Se il risveglio del dibattito politico dal letargo delle ultime settimane è da salutare come un elemento positivo, lo è meno il livello scadente su cui esso si sta attestando in vista della fine del lockdown: è di questi giorni la sconcertante iniziativa dell’Assessore all’istruzione di avallare un sondaggio tra le famiglie per conoscere la loro opinione sui tempi e l’opportunità di riaprire le scuole, mentre la candidata a sindaca di Trento di una parte del centrodestra (elezione nel frattempo rinviata) ha auspicato che in estate la carenza di manodopera straniera in agricoltura sia colmata dai futuri maturandi, “piegati non più sui libri, i tablet, i cellulari, ma nei campi”.

Quanto alla “ripartenza”, la fretta manifestata in precedenza dal governo provinciale si è stemperata di fronte al tasso ancora elevato di casi rilevati giornalmente, anche se questo è il risultato (e ne va dato merito) dell’importante incremento di test effettuati, che ha portato il Trentino al terzo posto nazionale per il rapporto tra tamponi e popolazione.
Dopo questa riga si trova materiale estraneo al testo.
Lemma writeLoop_app (n1 : nat) :
  forall (n2 : nat) (x : Writer.t) (flds : list gostring) (i : Z),
    Writer.writeLoop (n1 + n2) x flds i =
      (' (err, x') <- Writer.writeLoop n1 x flds i ;;
       match err with
       | Some e => Returns (Some e, x')
       | None => Writer.writeLoop n2 x' flds (i + Z.of_nat n1)
       end).
Proof.
  induction n1 as [|n1 IH]; intros n2 x flds i.
  - cbn. now rewrite Z.add_0_r.
  - cbn [Nat.add Writer.writeLoop].
    destruct (Writer.writeField x flds i) as [[err x']| |]; cbn [bind]; auto.
    destruct err as [e|]; cbn [bind]; auto.
    rewrite IH. replace (i + 1 + Z.of_nat n1) with (i + Z.of_nat (S n1)) by lia.
    reflexivity.
Qed.

Lemma cells_app (pre : list gostring) :
  forall (preL prea : list Z) (post : list gostring) (postL posta : list Z),
    List.length preL = List.length pre ->
    List.length prea = List.length pre ->
    cells (prea ++ posta) (preL ++ postL) (pre ++ post) =
      cells prea preL pre ++ cells posta postL post.
Proof.
  induction pre as [|f pre IH]; intros preL prea post postL posta HL HA.
  - destruct preL, prea; try discriminate. reflexivity.
  - destruct preL as [|n preL]; [discriminate|].
    destruct prea as [|a prea]; [discriminate|].
    cbn. f_equal. apply IH; cbn in *; lia.
Qed.

Lemma Forall2_fieldOK_app (trim : bool) (pre post : list gostring)
      (preL postL : list Z) :
  Forall2 (fieldOK trim) pre preL ->
  Forall2 (fieldOK trim) post postL ->
  Forall2 (fieldOK trim) (pre ++ post) (preL ++ postL).
Proof. intros H1 H2. now apply Forall2_app. Qed.

(** ** C5: a field longer than its column *)

(** C5: in a record with one field for each column and an alignment for
    each column, let [f] be a field longer than its column of width [n],
    after fields [pre] that [Write] takes.  Without [TrimFields], [Write]
    returns [ErrFieldLengthError], and the output ends with the cells of
    [pre]: nothing of [f] or after it.  With [TrimFields], [Write] puts
    out the first [n] bytes of [f] in its place and goes on to the end of
    the line. *)
Theorem Write_field_longer_than_column
        (x : Writer.t) (pre post : list gostring) (f : gostring)
        (preL postL prea posta : list Z) (n a : Z) :
  Writer.FieldLengths x = preL ++ n :: postL ->
  alignments x = prea ++ a :: posta ->
  List.length preL = List.length pre ->
  List.length prea = List.length pre ->
  List.length postL = List.length post ->
  List.length posta = List.length post ->
  Forall2 (fieldOK (Writer.TrimFields x)) pre preL ->
  0 <= n < len f ->
  (Writer.TrimFields x = false ->
   Writer.Write x (pre ++ f :: post) =
     Returns (Some ErrFieldLengthError,
              Writer.set_w x
                (Writer.w x ++ spaces (Writer.SkipStart x) ++
                 List.concat (cells prea preL pre)))) /\
  (Writer.TrimFields x = true ->
   Forall2 (fieldOK true) post postL ->
   Writer.Write x (pre ++ f :: post) =
     Returns (None,
              Writer.set_w x
                (Writer.w x ++ spaces (Writer.SkipStart x) ++
                 List.concat (cells prea preL pre) ++
                 firstn (Z.to_nat n) f ++
                 List.concat (cells posta postL post) ++
                 spaces (Writer.SkipEnd x) ++ eolBytes (Writer.HasEOL x)))).
Proof.
  intros HL HA HLp HAp HLq HAq Hpre Hn. split.
  - intros Ht. unfold Writer.Write.
    cbn [Writer.FieldLengths Writer.outputSpaces Writer.set_w].
    replace (len (pre ++ f :: post) =? len (Writer.FieldLengths x)) with true
      by (symmetry; apply Z.eqb_eq; unfold len; rewrite HL, !length_app;
          cbn; lia).
    cbn [negb]. rewrite length_app. cbn [List.length].
    rewrite writeLoop_app.
    pose proof (writeLoop_cells pre preL prea [] (f :: post) [] (n :: postL)
                  [] (a :: posta)
                  (Writer.outputSpaces x (Writer.SkipStart x))) as H.
    cbn [app] in H. change (len (@nil gostring)) with 0 in H.
    unfold Writer.outputSpaces in H |- *. rewrite H; auto.
    cbn [bind Writer.writeLoop].
    rewrite (writeField_too_long _ _ _ f n); auto.
    + cbn [bind Writer.w Writer.set_w]. rewrite set_w_set_w.
      unfold spaces. now rewrite <- app_assoc.
    + rewrite Z.add_0_l. apply index_app_mid.
    + cbn [Writer.FieldLengths Writer.set_w]. rewrite HL, Z.add_0_l.
      replace (Z.of_nat (List.length pre)) with (len preL)
        by (unfold len; lia).
      apply index_app_mid.
    + lia.
  - intros Ht Hpost. rewrite Write_cells.
    + rewrite HL, HA. rewrite cells_app by auto. cbn [cells].
      rewrite concat_app. cbn [List.concat]. unfold cell.
      replace (len f >? n) with true by (symmetry; apply Z.gtb_lt; lia).
      now rewrite <- !app_assoc.
    + rewrite HL, !length_app. cbn. lia.
    + rewrite HA, !length_app. cbn. lia.
    + rewrite HL, Ht in *. apply Forall2_fieldOK_app; auto.
      constructor; auto. right. split; [reflexivity|lia].
Qed.

Lemma Write_field_longer_than_column_witness :
  (Writer.TrimFields (Examples.writerThree false) = false ->
   Writer.Write (Examples.writerThree false)
                ([str "ab"] ++ str "wxyz" :: [str "cd"]) =
     Returns (Some ErrFieldLengthError,
              Writer.set_w (Examples.writerThree false)
                (Writer.w (Examples.writerThree false) ++
                 spaces (Writer.SkipStart (Examples.writerThree false)) ++
                 List.concat (cells [ALIGNLEFT] [2] [str "ab"])))) /\
  (Writer.TrimFields (Examples.writerThree false) = true ->
   Forall2 (fieldOK true) [str "cd"] [4] ->
   Writer.Write (Examples.writerThree false)
                ([str "ab"] ++ str "wxyz" :: [str "cd"]) =
     Returns (None,
              Writer.set_w (Examples.writerThree false)
                (Writer.w (Examples.writerThree false) ++
                 spaces (Writer.SkipStart (Examples.writerThree false)) ++
                 List.concat (cells [ALIGNLEFT] [2] [str "ab"]) ++
                 firstn (Z.to_nat 3) (str "wxyz") ++
                 List.concat (cells [ALIGNLEFT] [4] [str "cd"]) ++
                 spaces (Writer.SkipEnd (Examples.writerThree false)) ++
                 eolBytes (Writer.HasEOL (Examples.writerThree false))))).
Proof.
  apply (Write_field_longer_than_column
           (Examples.writerThree false) [str "ab"] [str "cd"] (str "wxyz")
           [2] [4] [ALIGNLEFT] [ALIGNLEFT] 3 ALIGNRIGHT);
    try reflexivity.
  - constructor; [|constructor]. left. vm_compute. discriminate.
  - vm_compute. split; [discriminate|reflexivity].
Defined.

(** The two answers of [Write] on the record "ab", "wxyz", "cd" for
    columns of two, three and four bytes. *)
Example Write_wxyz_without_TrimFields :
  Writer.Write (Examples.writerThree false) [str "ab"; str "wxyz"; str "cd"] =
    Returns (Some ErrFieldLengthError,
             Writer.set_w (Examples.writerThree false) (str " ab")).
Proof. reflexivity. Qed.

Example Write_wxyz_with_TrimFields :
  Writer.Write (Examples.writerThree true) [str "ab"; str "wxyz"; str "cd"] =
    Returns (None,
             Writer.set_w (Examples.writerThree true)
                          (str " abwxycd   " ++ [LF])).
Proof. reflexivity. Qed.

(** ** C9: a field without an alignment *)

Lemma NewWriter_FieldAlign_nil (sink : list byte) (fl : list Z) :
  Writer.FieldAlign (Writer.set_FieldLengths (Writer.NewWriter sink) fl) = None.
Proof. reflexivity. Qed.

Lemma writeLoop_reaches_unaligned (pre : list gostring) :
  forall (preL : list Z) (F0 : list gostring) (L0 : list Z) (x : Writer.t)
         (f : gostring) (n : Z) (post : list gostring) (postL : list Z),
    Writer.FieldLengths x = L0 ++ preL ++ n :: postL ->
    List.length L0 = List.length F0 ->
    List.length preL = List.length pre ->
    Forall2 (fieldOK (Writer.TrimFields x)) pre preL ->
    len f <= n ->
    len (alignments x) <= len F0 + len pre ->
    Writer.writeLoop (List.length pre + S (List.length post)) x
                     (F0 ++ pre ++ f :: post) (len F0) =
      Panics IndexOutOfRange.
Proof.
  induction pre as [|f0 pre IH];
    intros preL F0 L0 x f n post postL HL HL0 HLp Hok Hf Ha.
  - destruct preL; [|discriminate]. cbn [List.length Nat.add Writer.writeLoop app].
    rewrite (writeField_no_alignment x _ _ f n IndexOutOfRange); auto.
    + apply index_app_mid.
    + rewrite HL. replace (len F0) with (len L0) by (unfold len; lia).
      apply index_app_mid.
    + rewrite alignAt_alignments. apply index_beyond.
      change (len (@nil gostring)) with 0 in Ha. lia.
  - destruct preL as [|n0 preL]; [discriminate|].
    inversion Hok as [|? ? ? ? Hf0 Hok']; subst.
    cbn [List.length Nat.add Writer.writeLoop].
    assert (Hif : index (F0 ++ (f0 :: pre) ++ f :: post) (len F0) = Returns f0)
      by apply index_app_mid.
    assert (Hin : index (Writer.FieldLengths x) (len F0) = Returns n0).
    { rewrite HL. replace (len F0) with (len L0) by (unfold len; lia).
      apply index_app_mid. }
    assert (Hnext :
      forall o,
        Writer.writeLoop (List.length pre + S (List.length post))
                         (Writer.set_w x o)
                         (F0 ++ (f0 :: pre) ++ f :: post) (len F0 + 1) =
          Panics IndexOutOfRange).
    { intros o.
      replace (F0 ++ (f0 :: pre) ++ f :: post)
        with ((F0 ++ [f0]) ++ pre ++ f :: post) by (now rewrite <- app_assoc).
      rewrite <- (len_snoc F0 f0).
      apply (IH preL (F0 ++ [f0]) (L0 ++ [n0]) (Writer.set_w x o) f n post postL).
      - cbn. rewrite HL. now rewrite <- app_assoc.
      - rewrite !length_app. cbn. lia.
      - cbn in HLp. lia.
      - exact Hok'.
      - exact Hf.
      - rewrite len_snoc. rewrite len_cons in Ha.
        change (alignments (Writer.set_w x o)) with (alignments x). lia. }
    destruct (index (alignments x) (len F0)) as [a0|p|] eqn:Hia.
    + rewrite (writeField_cell x _ _ f0 n0 a0 Hif Hin Hia Hf0). cbn [bind].
      apply Hnext.
    + apply index_panics in Hia as Hp. subst p.
      destruct (Z.le_gt_cases (len f0) n0) as [Hle|Hgt].
      * rewrite (writeField_no_alignment x _ _ f0 n0 IndexOutOfRange); auto.
        now rewrite alignAt_alignments.
      * destruct Hf0 as [Hle|[Ht H0]]; [lia|].
        rewrite (writeField_truncates x _ _ f0 n0 Hif Hin) by (auto; lia).
        cbn [bind]. apply Hnext.
    + now apply index_never_spins in Hia.
Qed.
(** The running sum of the trapezoids stays between its start and its
    start plus the width that is left. *)
Lemma trapezoids_bound (xs : list Q) :
  forall (x0 : Q) (ys : list Q) (a : Q),
    length (x0 :: xs) = length ys ->
    StronglySorted Qle (x0 :: xs) ->
    Forall (fun v => v <= 1)%Q (x0 :: xs) ->
    Forall (fun v => 0 <= v <= 1)%Q ys ->
    exists q,
      fold_left fadd
        (map (fun dy => fdiv (fmul (fst dy) (snd dy)) (Fin 2))
           (combine (diff (map Fin (x0 :: xs)))
              (map (fun p => fadd (snd p) (fst p))
                 (combine (map Fin ys) (tl (map Fin ys))))))
        (Fin a) = Fin q
      /\ (a <= q <= a + (1 - x0))%Q.
Proof.
  induction xs as [|x1 xs IH]; intros x0 ys a Hlen Hs Hx Hy.
  - exists a. split; [reflexivity|].
    inversion Hx as [|? ? Hx0 _]; subst. split; Lqa.lra.
  - destruct ys as [|y0 [|y1 ys]]; [discriminate | discriminate |].
    inversion Hs as [|? ? Hs' Hle]; subst. inversion Hle as [|? ? Hx01 _]; subst.
    inversion Hx as [|? ? _ Hx']; subst.
    inversion Hy as [|? ? Hy0 Hy']; subst.
    assert (Hy1 : (0 <= y1 <= 1)%Q) by (inversion Hy'; assumption).
    destruct (IH x1 (y1 :: ys) (a + (x1 - x0) * (y1 + y0) / 2)%Q) as [q [Hq Hb]];
      try assumption.
    { cbn [length] in *. lia. }
    exists q. split.
    + change (diff (map Fin (x0 :: x1 :: xs)))
        with (fsub (Fin x1) (Fin x0) :: diff (map Fin (x1 :: xs))).
      cbn [map combine tl fold_left fst snd fsub fadd fmul fdiv].
      change (Qeq_bool 2 0) with false. cbn iota.
      exact Hq.
    + assert (H0 : (0 <= (x1 - x0) * (y1 + y0))%Q).
      { apply Qmult_le_0_compat; Lqa.lra. }
      assert (H1 : ((x1 - x0) * (y1 + y0) <= 2 * (x1 - x0))%Q).
      { rewrite (Qmult_comm (x1 - x0)). apply Qmult_le_compat_r; Lqa.lra. }
      revert Hb H0 H1. generalize ((x1 - x0) * (y1 + y0))%Q. intros M Hb H0 H1.
      assert (E : (M / 2 == M * (1 # 2))%Q) by (unfold Qdiv; reflexivity).
      rewrite E in Hb. split; Lqa.lra.
Qed.

Lemma trapz_bound (x y : list Q) :
  length x = length y -> (1 <= length x)%nat ->
  StronglySorted Qle x ->
  Forall (fun v => 0 <= v <= 1)%Q x ->
  Forall (fun v => 0 <= v <= 1)%Q y ->
  exists q, trapz (map Fin y) (map Fin x) = Fin q /\ (0 <= q <= 1)%Q.
Proof.
  intros Hlen Hn Hs Hx Hy. destruct x as [|x0 xs]; [cbn in Hn; lia|].
  assert (Hx1 : Forall (fun v => v <= 1)%Q (x0 :: xs)).
  { eapply Forall_impl; [|exact Hx]. intros v Hv. cbn beta in Hv. tauto. }
  destruct (@trapezoids_bound xs x0 y 0 Hlen Hs Hx1 Hy) as [q [Hq Hb]].
  exists q. split; [exact Hq|].
  inversion Hx as [|? ? Hx0 _]; subst. split; Lqa.lra.
Qed.

Lemma sorted_no_step_down (x : list Q) :
  StronglySorted Qle x -> no_step_down (map Fin x).
Proof.
  unfold no_step_down. induction 1 as [|a t Ht IH Ha]; [reflexivity|].
  destruct t as [|b u]; [reflexivity|].
  change (diff (map Fin (a :: b :: u)))
    with (fsub (Fin b) (Fin a) :: diff (map Fin (b :: u))).
  cbn [existsb]. rewrite IH, orb_false_r.
  cbn [fsub flt]. apply negb_false_iff, Qle_bool_iff.
  inversion Ha as [|? ? Hab _]; subst. Lqa.lra.
Qed.

(** The rates of a non-decreasing array of non-negative counts with a
    positive total. *)
Lemma rate_finite (counts : list Z) :
  StronglySorted Z.le counts ->
  Forall (fun c => 0 <= c)%Z counts ->
  (0 < last counts 0)%Z ->
  exists r,
    rate counts = map Fin r
    /\ length r = length counts
    /\ StronglySorted Qle r
    /\ Forall (fun v => 0 <= v <= 1)%Q r.
Proof.
  intros Hs Hnn Hpos. set (total := last counts 0%Z) in *.
  exists (map (fun c => inject_Z c / inject_Z total)%Q counts).
  assert (Htot : (0 < inject_Z total)%Q).
  { change 0%Q with (inject_Z 0). now rewrite <- Zlt_Qlt. }
  assert (Hle : Forall (fun c => c <= total)%Z counts) by apply (sorted_le_last Hs).
  split; [|split; [|split]].
  - unfold rate. fold total. apply Z.leb_gt in Hpos. rewrite Hpos.
    now rewrite map_map.
  - apply length_map.
  - clear Hnn Hle Hpos. clearbody total.
    induction Hs as [|a t Ht IH Ha]; [constructor|].
    cbn [map]. constructor; [exact IH|].
    rewrite Forall_forall in *. intros v Hv. apply in_map_iff in Hv.
    destruct Hv as [c [<- Hc]]. specialize (Ha c Hc).
    unfold Qdiv. apply Qmult_le_compat_r; [now rewrite <- Zle_Qle|].
    apply Qinv_le_0_compat. Lqa.lra.
  - rewrite Forall_forall in *. intros v Hv. apply in_map_iff in Hv.
    destruct Hv as [c [<- Hc]]. specialize (Hnn c Hc). specialize (Hle c Hc).
    split.
    + apply Qle_shift_div_l; [assumption|]. rewrite Qmult_0_l.
      change 0%Q with (inject_Z 0). now rewrite <- Zle_Qle.
    + apply Qle_shift_div_r; [assumption|]. rewrite Qmult_1_l.
      now rewrite <- Zle_Qle.
Qed.
(** ** get_plugin *)

(** A registered class with what its construction needs: its
    [PROFILE_REQUIRED] and the classes of its method resolution order that
    come before [Command]; and what its [is_active] does when it is handed
    an object that is not the session. *)
Record PluginImpl : Type := mkPluginImpl {
  impl_cls : PluginClass;
  impl_PROFILE_REQUIRED : bool;
  impl_mro : list Base;
  impl_is_active_on : PyObj → Result bool
}.

(** [Command.is_active] does not look at its argument;
    [ProfileCommand.is_active] of a class that requires a profile reads the
    argument's [profile], which an object that is not a session is taken
    not to have. *)
Definition Command_is_active_on (session : PyObj) : Result bool := Ok true.
Definition ProfileCommand_is_active_on (PROFILE_REQUIRED : bool)
    (session : PyObj) : Result bool :=
  if PROFILE_REQUIRED then Raise AttributeError else Ok true.

(** Reading an attribute of the instance. *)
Definition getattr (self : Dict) (attr : string) : M PyObj :=
  match self !! attr with
  | Some v => ret v
  | None => raise AttributeError
  end.
(** The pending debounced writes. *)
Definition isSave (t : Timer) : bool :=
  match callback t with SaveState => true | Redisplay _ => false end.
Definition pendingSaves (st : State) : list Timer :=
  List.filter isSave (timers st).

(** Timer handles are fresh and distinct, and a pending write is the one
    [_saveDebounceTimer] refers to. *)
Definition DebounceInv (st : State) : Prop :=
  Forall (fun t => (handle t < nextTimer st)%nat) (timers st)
  /\ NoDup (map handle (timers st))
  /\ Forall (fun t => saveDebounceTimer st = Some (handle t)) (pendingSaves st).

(** The mapped offsets of the current document. *)
Definition positions (st : State) : gmap Z Z :=
  match current st with
  | Some f => default ∅ (chapterPositions f)
  | None => ∅
  end.

(** 0.62 as a double: 0x1.3d70a3d70a3d7p-1. *)
Definition pct62 : spec_float :=
  S754_finite false 0x13D70A3D70A3D7 (-53).

(** The host side of the state: timers and store. *)
Definition host (st : State) :=
  (timers st, nextTimer st, saveDebounceTimer st, writeCount st, storage st,
   now st).

(** What closing the preview over chapter [ch] commits. *)
Definition previewCommit (st : State) (ch : Chapter) : option Z :=
  committedOffset (lastCharOffset st) (lastScrollPercentage st)
    (Z.of_nat (length (previewText ch))).

(** A helper is quiet when it changes neither the view nor the host nor
    the offset. *)
Definition quiet (st st' : State) : Prop :=
  view st' = view st /\ host st' = host st
  /\ scrollOffset st' = scrollOffset st.

(** Nothing is scheduled for saving and nothing is written. *)
Definition nothingSaved (st st' : State) : Prop :=
  pendingSaves st' = pendingSaves st
  /\ writeCount st' = writeCount st
  /\ storage st' = storage st.

(** A step of the reader is orderly when it keeps the timers in order
    and, during a restore, stays in the restore and saves nothing. *)
Definition orderly (st st' : State) : Prop :=
  (DebounceInv st -> DebounceInv st')
  /\ (isRestoring st = true -> isRestoring st' = true /\ nothingSaved st st').

End Reader.

Import Reader.

(** ** Sample documents and states *)

Module Samples.

Local Open Scope Z_scope.

(** A chapter whose flattened text has 500 characters, and a short one. *)
Definition longChapter : Chapter :=
  mkChapter (js "One") 0 [repeat 0x61%N 500].
Definition shortChapter : Chapter :=
  mkChapter (js "Two") 3 [js "abc"].

Definition story (positions : gmap Z Z) : File :=
  mkFile (js "1700000000000") (js "story.txt") (js "/books/story.txt") TXT
    [longChapter; shortChapter] [] 1 Active (Some 0) 450 None (Some positions).

(** Reading chapter one of [story] at offset 450. *)
Definition reading (positions : gmap Z Z) : State :=
  mkState [story positions] (Some O) (Some 0) 0 450 (js "reader: One") true
    false None false false (S754_zero false) 0 0 0%nat []
    (mkStorage None None) 0%nat.

(** The same with an offset of 100 remembered for the short chapter, as
    after a restore that found the book shortened on disk. *)
Definition staleState : State := reading {[ 1 := 100 ]}.

(** A chapter of 1000 characters with the preview open on it; the panel
    last reported no probed offset and a percentage of 0.62. *)
Definition thousand : Chapter :=
  mkChapter (js "K") 0 [repeat 0x61%N 499; repeat 0x62%N 500].

Definition previewing : State :=
  mkState
    [mkFile (js "7") (js "k.txt") (js "/books/k.txt") TXT [thousand] [] 1
       Active (Some 0) 0 None (Some ∅)]
    (Some O) (Some 0) 0 0 (js "reader: K") true false None true true pct62 0
    0 0%nat [] (mkStorage None None) 0%nat.

(** A book of two long chapters with an offset of 7 remembered for the
    second, read in chapter one at offset 450 with the preview open; the
    panel last reported the probed offset 300. *)
Definition twoLong (positions : gmap Z Z) : File :=
  mkFile (js "1700000000002") (js "long.txt") (js "/books/long.txt") TXT
    [longChapter; thousand] [] 1 Active (Some 0) 450 None (Some positions).

Definition previewingTwo : State :=
  mkState [twoLong {[ 1 := 7 ]}] (Some O) (Some 0) 0 450 (js "reader: One")
    true false None true true (S754_zero false) 300 0 0%nat []
    (mkStorage None None) 0%nat.

(** A pasted document stored with a reading position in its sixth
    chapter, whose text segments into three. *)
Definition pastedRecord : SavedFile :=
  mkSavedFile (js "42") (js "[paste]") Pasted [] (js "a

b

c") 0 Active (Some 5) (Some 40) None None.

(** The same record for a file on disk. *)
Definition fileRecord : SavedFile :=
  mkSavedFile (js "43") (js "abc.txt") TXT (js "/books/abc.txt") [] 0 Active
    (Some 5) (Some 40) None None.

Definition sampleDisk (path : jsstring) : DiskEntry :=
  if sameId path (js "/books/abc.txt")
  then TxtFile (js "Chapter 1 First
Chapter 2 Second
Chapter 3 Third")
  else Absent.

Definition sampleBasename (path : jsstring) : jsstring :=
  default path (last (splitOn 0x2F%N path)).

End Samples.

(** ** Vocabulary of the outline

    What the properties of the two segmenters are stated with. *)

Module Outline.

(** A line that opens a chapter: one of the boundary rules fires on it
    once it is trimmed. *)
Definition heading (raw : jsstring) : bool :=
  match boundaryTitle (trim raw) with Some _ => true | None => false end.

(** The headings from line [i] on, with their line numbers and titles. *)
Fixpoint headings (i : nat) (lines : list jsstring) : list (nat * jsstring) :=
  match lines with
  | [] => []
  | raw :: rest =>
    match boundaryTitle (trim raw) with
    | Some t => (i, t) :: headings (S i) rest
    | None => headings (S i) rest
    end
  end.

Definition key (c : Chapter) : nat * jsstring := (startLine c, title c).

Definition opened (cur : option Chapter) : list Chapter :=
  match cur with Some ch => [ch] | None => [] end.

(** The lines up to the next heading. *)
Fixpoint section (lines : list jsstring) : list jsstring :=
  match lines with
  | [] => []
  | raw :: rest => if heading raw then [] else raw :: section rest
  end.

(** A content line is longer than five code units. *)
Definition long (line : jsstring) : bool := (5 <? length line)%nat.

(** What a chapter keeps of the lines below its heading. *)
Definition body (lines : list jsstring) : list jsstring :=
  List.filter long (map trim (section lines)).

(** A line that changes nothing before the first heading, in either
    evolution: blank, or not a heading and at most five code units long. *)
Definition inertLine (raw : jsstring) : bool :=
  negb (heading raw) && negb (long (trim raw)).

(** A chapter the fallback may produce. *)
Definition fallbackShaped (c : Chapter) : Prop :=
  startLine c = 0%nat /\ title c <> [] /\ (length (title c) <= 13)%nat.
In generale, la condotta della Giunta durante l’emergenza è apparsa spesso improvvisata, incline ai mutamenti d’umore e indecisa se seguire il modello lombardo o quello veneto, confermando così l’impressione di scarsa capacità programmatica che la perseguita dall’insediamento. Un risultato insoddisfacente per un territorio abituato in passato (sia detto senza idealizzazioni) ad altri livelli di pragmatismo e di capacità di governo. Il contraltare finora più efficace è stato rappresentato da una società civile tradizionalmente incline al volontariato e all’auto-organizzazione, fenomeno indispensabile in un territorio rarefatto come il Trentino e che in questo frangente si è rivelato fondamentale soprattutto per venire incontro alle esigenze dell’ampia popolazione anziana. Nei comuni più piccoli e remoti, in particolare, questa impalcatura sociale ha giocato efficacemente di squadra con i sindaci, veri protagonisti del contrasto all’emergenza anche con gesti piccoli ma significativi, come la consegna di persona delle mascherine gratuite a ogni famiglia. Sarà dunque da questa base che si evolverà la ripresa della vita sociale, compatibilmente con le misure di sicurezza necessarie; ma per il rilancio di un territorio colpito nelle sue eccellenze e le cui attività economiche stanno soffrendo al pari delle altre in Italia, serviranno soprattutto un’autorevolezza di governo e uno sforzo progettuale che ancora stentano a manifestarsi.